Next, the regulatory system (Figure 1) focuses on the execution of the G1/S program (Eser et al., 2011), activating genes that are important for specific cell biological changes. Thus genes with some gene ontology terms (e.g. “budding”) tend to appear before genes with others (e.g.”DNA replication” or “mitosis”). The negative feedback component NRM1, which helps turn off MBF-regulated genes, is transcribed late, which again seems intuitively sensible; the regulon should not turn itself off until the G1/S program has been largely carried out. The order of the G1/S genes is a bit different in cells released from a G1-block rather than a mitotic block, but CLN1 is still among the earliest. The same is true for the closely-related yeast S. bayanus, and, more remarkably, for mammalian cells in culture. Analysis of previously published data on HeLa cells released from either a double thymidine (G1/S) block or a thymidine/nocodazole (M-phase) block, shows that cyclin E1, cyclin E2, E2F1 and Skp2—four genes thought to be critical for positive and double-negative feedback at the onset of S-phase—are among the first-transcribed genes. This suggests that this feedback-first strategy is a recurring theme in the organization of complex cellular regulatory programs.

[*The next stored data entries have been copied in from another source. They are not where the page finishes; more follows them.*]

(* ===== verification/Toml.v ===== *)
(** * The configuration and token files as TOML

    What [#[derive(Serialize, Deserialize)]] and the [#[serde(...)]] attributes of
    [abora-config] and of [tokens.rs] mean: which keys a section has, what an
    absent key stands for, which unknown keys are refused and which are kept. A
    struct is described by its fields, as the derive macro sees them, and reading
    and writing are computed from the description. The text of a document belongs
    to [toml] and is a parameter. *)

From S2P Require Import Prelude Str World Log Types Config Tokens.

(** ** Values *)

(** Tables as the deserializer meets them: members in the order of the text, no
    key twice. *)
Inductive toml :=
| TStr (s : str)
| TInt (z : Z)
| TFloat (text : str)
| TBool (b : bool)
| TDate (text : str)
| TArr (l : list toml)
| TTable (l : list (str * toml)).
Abbreviation document := (list (list ascii * toml)).

#[global] Instance toml_values : TomlValue := {|
  tval := toml;
  as_table v := match v with TTable l => Some (list_to_map l) | _ => None end;
|}.

Inductive de_error :=
| UnknownField (name : str) (expected : list str)
| UnknownVariant (name : str) (expected : list str)
| MissingField (name : str)
| DuplicateField (name : str)
| InvalidLength
| Invalid (v : toml) (expected : str).
(** An integer beyond [i64]. *)
Inductive ser_error := OutOfRange.

(** [toml]: the text, the messages, what it takes for the payload of a variant
    without data, and whether it ignores the items of an array after the last
    field of a struct. *)
Class TomlText := {
  toml_parse : str → result str document;
  toml_print : document → str;
  de_message : de_error → str;
  ser_message : ser_error → str;
  unit_payload : toml → bool;
  extra_items : bool;
}.

Fixpoint lookup_key {B} (k : str) (l : list (str * B)) : option B :=
  match l with [] => None | (k', b) :: l => if decide (k' = k) then Some b else lookup_key k l end.

(** ** Scalars *)

Definition from_string (v : toml) : result de_error str :=
  match v with TStr s => Ok s | _ => Err (Invalid v "a string") end.
Definition from_bool (v : toml) : result de_error bool :=
  match v with TBool b => Ok b | _ => Err (Invalid v "a boolean") end.
(** An unsigned integer of a width. *)
Definition from_uint (max : N) (v : toml) : result de_error N :=
  match v with
  | TInt z => if (0 <=? z)%Z && (Z.to_N z <=? max)%N then Ok (Z.to_N z) else Err (Invalid v "an unsigned integer")
  | _ => Err (Invalid v "an unsigned integer")
  end.
(** TOML has no null: what is there is there. *)
Definition from_option {B} (f : toml → result de_error B) (v : toml) : result de_error (option B) :=
  b ← f v; Ok (Some b).
Fixpoint from_items {B} (f : toml → result de_error B) (l : list toml) : result de_error (list B) :=
  match l with [] => Ok [] | v :: l => b ← f v; bs ← from_items f l; Ok (b :: bs) end.
Definition from_vec {B} (f : toml → result de_error B) (v : toml) : result de_error (list B) :=
  match v with TArr l => from_items f l | _ => Err (Invalid v "a sequence") end.

(** Rendered values; a struct leaves out a member that is [None]. *)
Definition rendered := result ser_error (option toml).
Definition to_string_ (s : str) : rendered := Ok (Some (TStr s)).
Definition to_bool (b : bool) : rendered := Ok (Some (TBool b)).
Definition i64_max : N := 9223372036854775807.
Definition to_uint (n : N) : rendered :=
  if (n <=? i64_max)%N then Ok (Some (TInt (Z.of_N n))) else Err OutOfRange.
Definition to_option {B} (f : B → rendered) (o : option B) : rendered :=
  match o with Some b => f b | None => Ok None end.
Fixpoint to_items {B} (f : B → result ser_error toml) (l : list B) : result ser_error (list toml) :=
  match l with [] => Ok [] | b :: l => v ← f b; vs ← to_items f l; Ok (v :: vs) end.

(** Enums: a name, or a table of one member. *)
Definition from_unit_variant `{TomlText} {B} (variants : list (str * B)) (v : toml) : result de_error B :=
  let known k := ok_or (UnknownVariant k (fst <$> variants)) (lookup_key k variants) in
  match v with
  | TStr s => known s
  | TTable [(k, p)] => b ← known k; if unit_payload p then Ok b else Err (Invalid p "a unit variant")
  | _ => Err (Invalid v "a variant")
  end.

(** ** Structs *)

(** A field: its name, whether it has to be there, how it is read and written, and
    where it is in the struct. *)
Record Field (A : Type) := mkField {
  f_name : str;
  f_required : bool;
  f_type : Type;
  f_read : toml → result de_error f_type;
  f_write : f_type → rendered;
  f_get : A → f_type;
  f_put : f_type → A → A;
}.
Arguments mkField {A} f_name f_required {f_type} f_read f_write f_get f_put.
Arguments f_name {A}. Arguments f_required {A}. Arguments f_type {A}. Arguments f_read {A}.
Arguments f_write {A}. Arguments f_get {A}. Arguments f_put {A}.

(** [st_default]: what absent fields stand for, of a struct or of the single
    fields with [#[serde(default)]]; [st_deny]: [#[serde(deny_unknown_fields)]]. *)
Record Struct (A : Type) := mkStruct { st_fields : list (Field A); st_default : A; st_deny : bool }.
Arguments mkStruct {A}. Arguments st_fields {A}. Arguments st_default {A}. Arguments st_deny {A}.

Section struct.
Context `{TomlText} {A : Type} (S : Struct A).

Definition names : list str := f_name <$> st_fields S.
Definition field_of (k : str) : option (Field A) :=
  lookup_key k ((λ f, (f_name f, f)) <$> st_fields S).
Definition first_missing (seen : list str) : option (Field A) :=
  List.find (λ f, f_required f && negb (bool_decide (f_name f ∈ seen))) (st_fields S).

(** The generated visitor. *)
Fixpoint visit_map (seen : list str) (l : document) (a : A) : result de_error A :=
  match l with
  | [] => match first_missing seen with Some f => Err (MissingField (f_name f)) | None => Ok a end
  | (k, v) :: l =>
      match field_of k with
      | Some f =>
          if bool_decide (k ∈ seen) then Err (DuplicateField k)
          else b ← f_read f v; visit_map (k :: seen) l (f_put f b a)
      | None => if st_deny S then Err (UnknownField k names) else visit_map seen l a
      end
  end.
Fixpoint visit_seq (fs : list (Field A)) (l : list toml) (a : A) : result de_error A :=
  match fs, l with
  | [], [] => Ok a
  | [], _ :: _ => if extra_items then Ok a else Err InvalidLength
  | fs, [] => if existsb f_required fs then Err InvalidLength else Ok a
  | f :: fs, v :: l => b ← f_read f v; visit_seq fs l (f_put f b a)
  end.
Definition from_struct (v : toml) : result de_error A :=
  match v with
  | TTable l => visit_map [] l (st_default S)
  | TArr l => visit_seq (st_fields S) l (st_default S)
  | _ => Err (Invalid v "a struct")
  end.

Fixpoint members_of (fs : list (Field A)) (a : A) : result ser_error document :=
  match fs with
  | [] => Ok []
  | f :: fs =>
      o ← f_write f (f_get f a); rest ← members_of fs a;
      Ok (match o with Some v => (f_name f, v) :: rest | None => rest end)
  end.
Definition to_struct (a : A) : result ser_error toml :=
  l ← members_of (st_fields S) a; Ok (TTable l).

End struct.

(** ** The configuration *)

Section config.
Context `{TomlText}.

Definition from_channel (v : toml) : result de_error Channel :=
  match v with
  | TTable [(k, p)] =>
      if decide (k = ("custom" : str)) then s ← from_string p; Ok (Custom s)
      else from_unit_variant [("stable" : str, Stable); ("beta" : str, Beta); ("nightly" : str, Nightly)] v
  | _ => from_unit_variant [("stable" : str, Stable); ("beta" : str, Beta); ("nightly" : str, Nightly)] v
  end.
Definition to_channel (c : Channel) : rendered :=
  Ok (Some match c with
           | Stable => TStr "stable" | Beta => TStr "beta" | Nightly => TStr "nightly"
           | Custom s => TTable [("custom" : str, TStr s)]
           end).

Definition from_policy : toml → result de_error RebootPolicy :=
  from_unit_variant [("ask" : str, Ask); ("always" : str, Always); ("never" : str, Never)].
Definition to_policy (p : RebootPolicy) : rendered :=
  Ok (Some (TStr match p with Ask => "ask" | Always => "always" | Never => "never" end)).

Definition WEEKDAYS : list (str * Weekday) :=
  [("monday" : str, Monday); ("tuesday" : str, Tuesday); ("wednesday" : str, Wednesday); ("thursday" : str, Thursday);
   ("friday" : str, Friday); ("saturday" : str, Saturday); ("sunday" : str, Sunday)].
Definition from_weekday : toml → result de_error Weekday := from_unit_variant WEEKDAYS.
Definition weekday_name (d : Weekday) : str :=
  match d with
  | Monday => "monday" | Tuesday => "tuesday" | Wednesday => "wednesday" | Thursday => "thursday"
  | Friday => "friday" | Saturday => "saturday" | Sunday => "sunday"
  end.

Definition LEVELS : list (str * Level) :=
  (λ l, (level_to_string l, l)) <$> [Off; Error; Warn; Info; Debug; Trace].
Definition from_level : toml → result de_error Level := from_unit_variant LEVELS.
Definition to_level (l : Level) : rendered := to_string_ (level_to_string l).
Definition from_format : toml → result de_error Format :=
  from_unit_variant [("json" : str, Log.Json); ("text" : str, Log.Text)].
Definition to_format (f : Format) : rendered := to_string_ (format_to_string f).

(** A window has no default and ignores unknown keys. *)
Definition window_struct : Struct MaintenanceWindow := mkStruct
  [mkField "days" true (from_vec from_weekday) (λ ds, Ok (Some (TArr ((λ d, TStr (weekday_name d)) <$> ds))))
     days (λ x w, mkWindow x (start w) (end_ w) (max_duration_minutes w));
   mkField "start" true from_string to_string_ start (λ x w, mkWindow (days w) x (end_ w) (max_duration_minutes w));
   mkField "end" true from_string to_string_ end_ (λ x w, mkWindow (days w) (start w) x (max_duration_minutes w));
   mkField "max_duration_minutes" false (from_option (from_uint u32_max)) (to_option to_uint)
     max_duration_minutes (λ x w, mkWindow (days w) (start w) (end_ w) x)]
  (mkWindow [] [] [] None) false.

Definition system_struct : Struct SystemConfig := mkStruct
  [mkField "hostname" false (from_option from_string) (to_option to_string_) hostname (λ x c, mkSystem x (description c));
   mkField "description" false (from_option from_string) (to_option to_string_) description (λ x c, mkSystem (hostname c) x)]
  system_default true.

Definition updates_struct : Struct UpdatesConfig := mkStruct
  [mkField "channel" false from_channel to_channel channel
     (λ x c, mkUpdates x (automatic c) (check_interval c) (reboot_policy c) (state_file c) (apply_result_file c));
   mkField "automatic" false from_bool to_bool automatic
     (λ x c, mkUpdates (channel c) x (check_interval c) (reboot_policy c) (state_file c) (apply_result_file c));
   mkField "check_interval" false from_string to_string_ check_interval
     (λ x c, mkUpdates (channel c) (automatic c) x (reboot_policy c) (state_file c) (apply_result_file c));
   mkField "reboot_policy" false from_policy to_policy reboot_policy
     (λ x c, mkUpdates (channel c) (automatic c) (check_interval c) x (state_file c) (apply_result_file c));
   mkField "state_file" false from_string to_string_ state_file
     (λ x c, mkUpdates (channel c) (automatic c) (check_interval c) (reboot_policy c) x (apply_result_file c));
   mkField "apply_result_file" false from_string to_string_ apply_result_file
     (λ x c, mkUpdates (channel c) (automatic c) (check_interval c) (reboot_policy c) (state_file c) x)]
  updates_default true.

Definition to_windows (ws : list MaintenanceWindow) : rendered :=
  match ws with [] => Ok None | _ => vs ← to_items (to_struct window_struct) ws; Ok (Some (TArr vs)) end.
Definition maintenance_struct : Struct MaintenanceConfig := mkStruct
  [mkField "enabled" false from_bool to_bool m_enabled (λ x c, mkMaintenance x (windows c));
   mkField "windows" false (from_vec (from_struct window_struct)) to_windows windows (λ x c, mkMaintenance (m_enabled c) x)]
  maintenance_default true.

Definition remote_struct : Struct RemoteConfig := mkStruct
  [mkField "enabled" false from_bool to_bool r_enabled (λ x c, mkRemote x (listen_addr c) (advertise_hostname c));
   mkField "listen_addr" false from_string to_string_ listen_addr (λ x c, mkRemote (r_enabled c) x (advertise_hostname c));
   mkField "advertise_hostname" false (from_option from_string) (to_option to_string_) advertise_hostname
     (λ x c, mkRemote (r_enabled c) (listen_addr c) x)]
  remote_default true.

Definition security_struct : Struct SecurityConfig := mkStruct
  [mkField "require_authentication" false from_bool to_bool require_authentication (λ x c, mkSecurity x (token_file c));
   mkField "token_file" false (from_option from_string) (to_option to_string_) token_file
     (λ x c, mkSecurity (require_authentication c) x)]
  security_default true.

Definition logging_struct : Struct LoggingConfig := mkStruct
  [mkField "level" false from_level to_level log_level (λ x c, mkLogging x (log_format c));
   mkField "format" false from_format to_format log_format (λ x c, mkLogging (log_level c) x)]
  logging_default true.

These findings (Eser et al., 2011) harken back to a study published by Georgi and co-workers a decade ago on the timing of mitotic phosphorylations in Xenopus egg extracts (Georgi et al., 2002). Like the G1/S regulators examined here, the master regulator of mitosis, cyclin B-CDK1 is thought to control hundreds of target proteins. Georgi et al. examined the timing of the mitotic phosphorylation of various putative CDK targets, and found that two substrates important for positive/double-negative feedback (Cdc25C and Wee1) were regulated early, whereas one substrate important for terminating mitosis (the APC component Cdc27) was regulated late.
Twenty-five years ago, one of the most thrilling discoveries in cell biology was the realization that the genes and proteins that regulate cell cycle progression in fungi also regulate cell cycle progression in clams, frogs and humans. Now with we have examples of different cell cycle transitions (G1/S regulation vs. mitosis) in different organisms (S. cerevisiae vs. Xenopus laevis) being orchestrated by non-homologous proteins (e.g. Whi5 has no obvious orthologs outside of fungi). Yet the processes share common systems-level organizational principles, like feedback-first. Thus the field has another exciting convergence.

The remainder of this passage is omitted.